Everyone has a favorite facial cream or treatment, but great skin starts with nourishment from the inside out. Older cells are constantly being shed and replaced with younger ones, and a constant supply of key nutrients is essential to support this rapid growth. Eat the right balance of foods and you’ll be providing your skin with the essential nutrients it needs to help it stay soft, supple, and blemish-free.
That said, even if we try to resist it, our skin ages naturally. Age spots and wrinkles are the inevitable result of time, but skin aging can be accelerated by overexposure to the sun and tanning beds, harsh soaps, chemicals, and poor nutrition. With this in mind, a holistic approach is preferable. Treat your skin with kindness and optimize your diet by eating fruits and vegetables rich in antioxidants, healthy fats from oily fish and nuts, and a varied and balanced diet. This should provide optimal levels of essential nutrients for radiant skin, including beta-carotene, vitamins C and E, zinc, and selenium.
1. Don’t crash the diet
Repeated weight loss and regain can take a toll on your skin, causing sagging, wrinkles and stretch marks. Crash diets are often poor in essential vitamins and minerals. Over long periods of time, this type of diet will affect your skin. It is always best to have a healthy, balanced diet. If you are thinking of trying a weight loss plan, make sure you have all the facts first.
2. Eat a minimum of five servings of fruits and vegetables per day.
Fruits and vegetables contain powerful antioxidants that help protect the skin from cellular damage caused due to free radicals. Free radicals, pollution, smoking, and sunlight can cause age spots and wrinkles. Eat a rainbow of colorful fruits and vegetables and aim for at least five servings a day. Beta-carotene, found in carrots, sweet potatoes, and pumpkins, and lutein, found in kale, papaya, and spinach, are powerful antioxidants, important for normal skin cell development and a healthy complexion.

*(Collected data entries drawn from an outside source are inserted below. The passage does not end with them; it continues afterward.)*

(** What a frame says of itself. *)
Definition frame_dst (f : list Z) : Z :=
  WList2Mac [word_of (nth 0 f 0) (nth 1 f 0); word_of (nth 2 f 0) (nth 3 f 0); word_of (nth 4 f 0) (nth 5 f 0)].
Definition frame_mcast (f : list Z) : bool := negb (Z.land (nth 0 f 0) 0x1 =? 0).
Lemma frame_bytes_nth n m b i : (i < Z.to_nat n)%nat → nth i (frame_bytes n m b) 0 = GetB (Z.of_nat i) m b.
Proof.
  intros Hi. unfold frame_bytes. rewrite (nth_indep _ 0 (GetB (Z.of_nat 0) m b)) by (by rewrite length_map, length_seq).
  rewrite (map_nth (λ i, GetB (Z.of_nat i) m b)), seq_nth by done. done.
Qed.
Lemma Buf16_bytes m b i : 0 <= i → Buf16 m b i = word_of (GetB (2 * i) m b) (GetB (2 * i + 1) m b).
Proof.
  intros Hi. unfold GetB. replace (2 * i / 2) with i by (Z.div_mod_to_equations; lia).
  replace ((2 * i + 1) / 2) with i by (Z.div_mod_to_equations; lia).
  rewrite Z.even_add, Z.even_mul. cbn [Z.even orb xorb Bool.eqb]. rewrite word_of_lo_hi; [done|apply u16_range].
Qed.
Lemma frame_says n m b : 6 <= n →
  MacDestination m b = frame_dst (frame_bytes n m b) ∧ IsMcast m b = frame_mcast (frame_bytes n m b).
Proof.
  intros Hn. unfold frame_dst, frame_mcast. rewrite !frame_bytes_nth by lia. split; [|done].
  unfold MacDestination, mac_at. cbn [map]. change (kEOffDstMac / 2) with 0. by rewrite !Z.add_0_l, !Buf16_bytes.
Qed.
Lemma frame_bytes_ext n m m' (b : RethBuf) : (∀ q, rb_fBuf b <= q → m !! q = m' !! q) → frame_bytes n m b = frame_bytes n m' b.
Proof.
  intros Hm. unfold frame_bytes. apply map_ext. intros i. unfold GetB, Buf16.
  rewrite Hm; [done|]. Z.div_mod_to_equations. lia.
Qed.
Lemma mem_put_other q ws m x : x < q ∨ q + Z.of_nat (length ws) <= x → mem_put q ws m !! x = m !! x.
Proof.
  intros Hx. rewrite mem_put_lookup. destruct (Z.leb_spec q x), (Z.ltb_spec x (q + Z.of_nat (length ws))); cbn [andb]; done || lia.
Qed.

(** ** Programs on a link in order *)

Section Runs.
Context {S D V H A E : Type} `{!RlinkExec S, !Rbus D, !LinkLaws S D, !CpuBus D, !RegDev D, !VirtEth E}.
Notation Sys := (Rw11Sys S V H A (DEUNA E)).
Notation Cpu := (Rw11Cpu S).
Context (self : Z) (a_tx a_rx : A) (t0 : Sys).

(** The link is up, and its cpu is this one. *)
Record link_ready : Prop := {
  lr_up : link_ok (sy_link t0);
  lr_idle : idle (cport (sy_cpu t0));
  lr_size : cp_size (cport (sy_cpu t0)) <= 2 ^ 22;
  lr_base : fBase (sy_cpu t0) = cp_base;
  lr_blk : 800 <= srv_blkmax (sy_link t0) <= 65535 }.
Context (Hr : link_ready).
Notation csize := (cp_size (cport (sy_cpu t0))).

(** From [st] and [d], [m] returns [b] with [st'] and [d']. *)
Definition is_at (st : mst) (d : DEUNA E) (t : Sys) : Prop := ∃ s, t = sys_at t0 s d ∧ link_at (sy_link t0) st s.
Definition runs {B} (m : M Sys B) (st : mst) (d : DEUNA E) (b : B) (st' : mst) (d' : DEUNA E) : Prop :=
  returns (λ x, is_at x.1 x.2) m (st, d) b (st', d').

Lemma runs_ret {B} (b : B) st d : runs (mret b) st d b st d.
Proof. apply returns_ret. Qed.
Lemma runs_bind {B B'} (m : M Sys B) (k : B → M Sys B') st d b st1 d1 b' st' d' :
  runs m st d b st1 d1 → runs (k b) st1 d1 b' st' d' → runs (m ≫= k) st d b' st' d'.
Proof. apply returns_bind. Qed.
Lemma runs_client f st d : runs (client f) st d () st (f d).
Proof. intros t (s & -> & Hs). cbn [fst snd] in *. exists (sys_at t0 s (f d)). split; [done|]. by exists s. Qed.
Lemma runs_get {B} (f : DEUNA E → B) st d : runs (get_client f) st d (f d) st d.
Proof. intros t (s & -> & Hs). cbn [fst snd] in *. exists (sys_at t0 s d). split; [done|]. by exists s. Qed.
Lemma runs_mem_of st d : runs (gets mem_of) st d (ms_mem st) st d.
Proof.
  intros t (s & -> & Hs). cbn [fst snd] in *. exists (sys_at t0 s d). split; [|by exists s].
  unfold gets, mem_of. change (sy_link (sys_at t0 s d)) with s. by rewrite (la_mem _ _ _ Hs).
Qed.
Lemma runs_array off n st d : runs (array self off n) st d (mem_get (ms_mem st) (self + off) (Z.to_nat n)) st d.
Proof.
  intros t (s & -> & Hs). cbn [fst snd] in *. exists (sys_at t0 s d). split; [|by exists s].
  unfold array, mem_read, gets. change (sy_link (sys_at t0 s d)) with s. by rewrite (la_mem _ _ _ Hs).
Qed.
Lemma runs_mem_upd f st d : runs (mem_upd f) st d () (st <| ms_mem ::= f |>) d.
Proof.
  intros t (s & -> & Hs). cbn [fst snd] in *. exists (sys_at t0 (srv_set_mem (f (srv_mem s)) s) d). split; [done|].
  exists (srv_set_mem (f (srv_mem s)) s). split; [done|].
  pose proof (link_at_set _ _ _ (f (srv_mem s)) Hs) as Hl. by rewrite (la_mem _ _ _ Hs) in *.
Qed.
Lemma runs_set_array off ws st d : runs (set_array self off ws) st d () (st <| ms_mem ::= mem_put (self + off) ws |>) d.
Proof. apply runs_mem_upd. Qed.
Lemma runs_set_dsc dst src st d : runs (SetRingDsc self dst src) st d ()
  (st <| ms_mem ::= λ m, mem_put (self + dst) (mem_get m (self + src) 4) m |>) d.
Proof. unfold SetRingDsc. eapply runs_bind; [apply runs_array|apply runs_set_array]. Qed.
Lemma runs_set_bits off bits st d : runs (set_bits self off bits) st d ()
  (st <| ms_mem ::= λ m, mem_put (self + off) (map (Z.lor bits) (mem_get m (self + off) 1)) m |>) d.
Proof. unfold set_bits. eapply runs_bind; [apply runs_array|apply runs_set_array]. Qed.
Lemma runs_dstat i st d : runs (dstat i) st d () st (d <| de_cntl ::= λ c, c <| cn_fStats ::= inc i 1 |> |>).
Proof. apply runs_client. Qed.

Lemma ready_blk s st : link_at (sy_link t0) st s → srv_blkmax s = srv_blkmax (sy_link t0).
Proof. intros Hs. by apply (same_link_blk _ _ (la_same _ _ _ Hs)). Qed.
Lemma runs_rmem addr off n ops st d : 0 <= n <= 800 →
  runs (add_cmds (rmem self addr off n) (mlist cp_base ops)) st d
    (CommandList.Size (mlist cp_base ops), mlist cp_base (ops ++ [MRead addr (self + off) (Z.to_nat n)])) st d.
Proof.
  intros Hn t (s & -> & Hs). exists (sys_at t0 s d). split; [|by exists s]. pose proof (lr_blk Hr) as Hb.
  apply add_rmem; [apply (lr_base Hr)|lia|]. change (sy_link (sys_at t0 s d)) with s. rewrite (ready_blk _ _ Hs). lia.
Qed.
Lemma runs_add_wmem addr buf n ops st d : 0 <= n <= 800 →
  runs (add_cmds (AddWMem addr buf n kCPAH_M_UBM22 true) (mlist cp_base ops)) st d
    (CommandList.Size (mlist cp_base ops), mlist cp_base (ops ++ [MWrite addr buf (Z.to_nat n)])) st d.
Proof.
  intros Hn t (s & -> & Hs). exists (sys_at t0 s d). split; [|by exists s]. pose proof (lr_blk Hr) as Hb.
  apply add_wmem; [apply (lr_base Hr)|lia|]. change (sy_link (sys_at t0 s d)) with s. rewrite (ready_blk _ _ Hs). lia.
Qed.
Lemma runs_labo ops st d : runs (add_cmds (λ _, AddLabo) (mlist cp_base ops)) st d
    (CommandList.Size (mlist cp_base ops), mlist cp_base (ops ++ [MLabo])) st d.
Proof. intros t (s & -> & Hs). cbn [fst snd] in *. exists (sys_at t0 s d). split; [apply add_labo|by exists s]. Qed.
Lemma runs_wibr a v ops st d : bad_ibaddr a = false → runs (add_cmds (AddWibr a v) (mlist cp_base ops)) st d
    (CommandList.Size (mlist cp_base ops), mlist cp_base (ops ++ [MReg (IbusRemoteAddr a (sy_cpu t0)) v])) st d.
Proof. intros Ha t (s & -> & Hs). exists (sys_at t0 s d). split; [exact (add_wibr (sys_at t0 s d) ops a v Ha)|by exists s]. Qed.
Lemma runs_exec ops {B} (k : M Sys B) st d b st' d' :
  Forall (mop_ok csize) ops → ops ≠ [] → Z.of_nat (length ops) < 2 ^ 30 →
  runs k (mops_run (ms_mem st) ops st) d b st' d' → runs (exec_list (mlist cp_base ops) ≫= λ _, k) st d b st' d'.
Proof.
  intros Hok Hne Hlen Hk t (s & -> & Hs). destruct Hr as [R1 R2 R3 R4 R5].
  destruct (exec_mops _ _ _ ops t0 d Hs R1 R3 R4 Hok Hne Hlen) as (l & s' & Hx & Hs').
  rewrite (bind_Ret _ _ _ _ _ Hx). apply Hk. by exists s'.
Qed.
Lemma runs_exec_udb m ops {B} (k : M Sys B) st d b st' d' :
  runs (add_cmds m RlinkCommandList_ctor) st d (O, mlist cp_base ops) st d →
  Forall (mop_ok csize) ops → ops ≠ [] → Z.of_nat (length ops) < 2 ^ 30 →
  runs k (mops_run (ms_mem st) ops st) d b st' d' → runs (exec_udb m ≫= λ _, k) st d b st' d'.
Proof.
  intros Hm Hok Hne Hlen Hk. eapply runs_bind; [|exact Hk]. unfold exec_udb.
  eapply runs_bind; [exact Hm|]. cbn beta iota. apply runs_exec; [done..|]. apply runs_ret.
Qed.

(** ** The transmit ring *)

Definition pad_bits (d : DEUNA E) : Z := if Z.land (fMode d) kMODE_M_TPAD =? 0 then kTXR3_M_BUFL else 0.
(** The buffer of a frame made ready. *)
Definition final_mem (d : DEUNA E) (b : RethBuf) (m : Mem) : Mem :=
  let m := SetMacSource (nth 0 (fMacList d) 0) b m in
  if rb_fSize b <? kMinSize then
    let m := pad_frame b m in
    if Z.land (fMode d) kMODE_M_TPAD =? 0
    then mem_put (self + (oTxDscCur + 3)) (map (Z.lor kTXR3_M_BUFL) (mem_get m (self + (oTxDscCur + 3)) 1)) m else m
  else m.
Definition final_dev (d : DEUNA E) : DEUNA E :=
  if rb_fSize (fTxBuf d) <? kMinSize
  then d <| fTxBuf ::= SetSize kMinSize |> <| de_cntl ::= λ c, c <| cn_fStats ::= inc kStatNTxFraPad 1 |> |> else d.
Lemma runs_final d0 st d : runs (tx_final self d0) st d () (st <| ms_mem ::= final_mem d0 (fTxBuf d) |>) (final_dev d).
Proof.
  unfold tx_final, final_mem, final_dev. eapply runs_bind; [apply runs_get|].
  eapply runs_bind; [apply runs_mem_upd|]. destruct (rb_fSize (fTxBuf d) <? kMinSize); [|apply runs_ret].
  eapply runs_bind; [apply runs_mem_upd|]. eapply runs_bind; [apply runs_client|]. eapply runs_bind; [apply runs_dstat|].
  destruct (_ =? 0); [apply runs_set_bits|apply runs_ret].
Qed.
(** Counters of a frame. *)
Definition counted (fra mfra byt mbyt : Ctr → Z) `{!Setter fra, !Setter mfra, !Setter byt, !Setter mbyt}
    (n : Z) (mc : bool) (c : Ctr) : Ctr :=
  let c := c <| fra ::= add_sat 1 |> <| byt ::= add_sat n |> in
  if mc then c <| mfra ::= add_sat 1 |> <| mbyt ::= add_sat n |> else c.
Definition stat_dev (i : nat) (n : Z) (d : DEUNA E) : DEUNA E := d <| de_cntl ::= λ c, c <| cn_fStats ::= inc i n |> |>.
Definition stat32_dev (f : Ctr → Z) `{!Setter f} (i : nat) (n : Z) (d : DEUNA E) : DEUNA E :=
  stat_dev i n d <| de_ctr ::= λ c, c <| f ::= add_sat n |> |>.
Definition counted_dev (fra mfra byt mbyt : Ctr → Z) `{!Setter fra, !Setter mfra, !Setter byt, !Setter mbyt}
    (s1 s2 s3 s4 s5 : nat) (b : RethBuf) (m : Mem) (d : DEUNA E) : DEUNA E :=
  let d := stat32_dev byt s3 (rb_fSize b) (stat32_dev fra s1 1 d) in
  if IsMcast m b then
    let d := stat32_dev mbyt s4 (rb_fSize b) (stat32_dev mfra s2 1 d) in
    if IsBcast m b then stat_dev s5 1 d else d
  else d.
Lemma runs_stat32 (f : Ctr → Z) `{!Setter f} i n st d : runs (UpdateStat32 f i n) st d () st (stat32_dev f i n d).
Proof. unfold UpdateStat32. eapply runs_bind; [apply runs_client|exact (runs_client _ _ _)]. Qed.
Lemma runs_count (fra mfra byt mbyt : Ctr → Z) `{!Setter fra, !Setter mfra, !Setter byt, !Setter mbyt} s1 s2 s3 s4 s5 b st d :
  runs (count_frame fra mfra byt mbyt s1 s2 s3 s4 s5 b) st d () st
    (counted_dev fra mfra byt mbyt s1 s2 s3 s4 s5 b (ms_mem st) d).
Proof.
  unfold count_frame, counted_dev. eapply runs_bind; [apply runs_mem_of|].
  eapply runs_bind; [apply runs_stat32|]. eapply runs_bind; [apply runs_stat32|].
  destruct (IsMcast _ _); [|apply runs_ret]. eapply runs_bind; [apply runs_stat32|].
  eapply runs_bind; [apply runs_stat32|]. destruct (IsBcast _ _); [apply runs_dstat|apply runs_ret].
Qed.
(** The frame is sent, unless it is chosen to be lost. *)
Definition lost (loss : Float) (d : DEUNA E) : bool := Flt_bool (FFin 0) loss && Flt_bool (FFin (fRan d (fRanPos d))) loss.
Definition sent_dev (m : Mem) (d : DEUNA E) : DEUNA E :=
  match de_virt d with
  | None => d
  | Some v =>
      let d1 := if Flt_bool (FFin 0) (fTxLoss d) then d <| fRanPos ::= Datatypes.S |> else d in
      if lost (fTxLoss d) d then stat_dev kStatNTxFraLoss 1 d1
      else d1 <| de_virt := Some (eth_Snd (frame_bytes (rb_fSize (fTxBuf d)) m (fTxBuf d)) v).2 |>
  end.
Lemma runs_rand st d : runs rand st d (fRan d (fRanPos d)) st (d <| fRanPos ::= Datatypes.S |>).
Proof. intros t (s & -> & Hs). cbn [fst snd] in *. eexists. split; [reflexivity|]. by exists s. Qed.
Lemma runs_send st d : runs tx_send st d () st (sent_dev (ms_mem st) d).
Proof.
  unfold tx_send, sent_dev, lost. eapply runs_bind; [apply runs_get|]. eapply runs_bind; [apply runs_mem_of|].
  change (id d) with d. destruct (de_virt d) as [v|]; [|apply runs_ret]. destruct (Flt_bool (FFin 0) (fTxLoss d)).
  - eapply runs_bind; [eapply runs_bind; [apply runs_rand|apply runs_ret]|]. cbn [andb].
    destruct (Flt_bool (FFin (fRan d (fRanPos d))) (fTxLoss d)); [apply runs_dstat|exact (runs_client _ _ _)].
  - eapply runs_bind; [apply runs_ret|]. cbn [andb]. exact (runs_client _ _ _).
Qed.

Also Read: How Good Potato Juice For Your Skin And Face
3. Eat enough vitamin C
Vitamin C is also a super antioxidant. It is needed to support the immune system, promote glowing skin, and help blemishes heal properly. The best sources are black currants, guava, blueberries, kiwi, broccoli, oranges, strawberries, papaya and sweet potatoes. Vitamin C is needed to produce collagen which nourishes the capillaries that supply the skin.
4. Eat enough vitamin E
Vitamin E protects the skin from oxidative (cellular) damage and promotes healthy skin growth. Foods rich in vitamin E include almonds, avocados, hazelnuts, pine nuts, and sunflower and corn oils.
5. Fill up on selenium
Selenium is a powerful antioxidant. It works alongside other antioxidants such as vitamins E and C and is essential for supporting the immune system. Studies suggest that a diet high in selenium may help protect against skin cancer, sun damage, and age spots. One way to increase your intake is to have Brazil nuts. Only four nuts will be enough to provide the Recommended Daily Amount (RDA). Toss Brazil nuts with other seeds rich in vitamin E as a snack or sprinkle with salad. Other good sources are eggs, fish, shellfish, tomatoes, wheat germ, and broccoli.
6. Drink six to eight glasses of water daily
The skin needs moisture to stay supple. Even mild dehydration will make your skin dry, tired, and slightly gray. Drink six to eight glasses of water a day – all fluids count towards your daily intake, but water is best. If you work in an office, keep a large bottle of water on your desk as a reminder to drink. Herbal teas without caffeine are also good. Remember that certain fruits and vegetables, such as watermelon, zucchini, and cucumber, also provide fluids – the added benefit is that the minerals they contain will increase hydration levels in your body and in your skin. Try avoiding smoking and excessive alcohol consumption, as both can age the skin.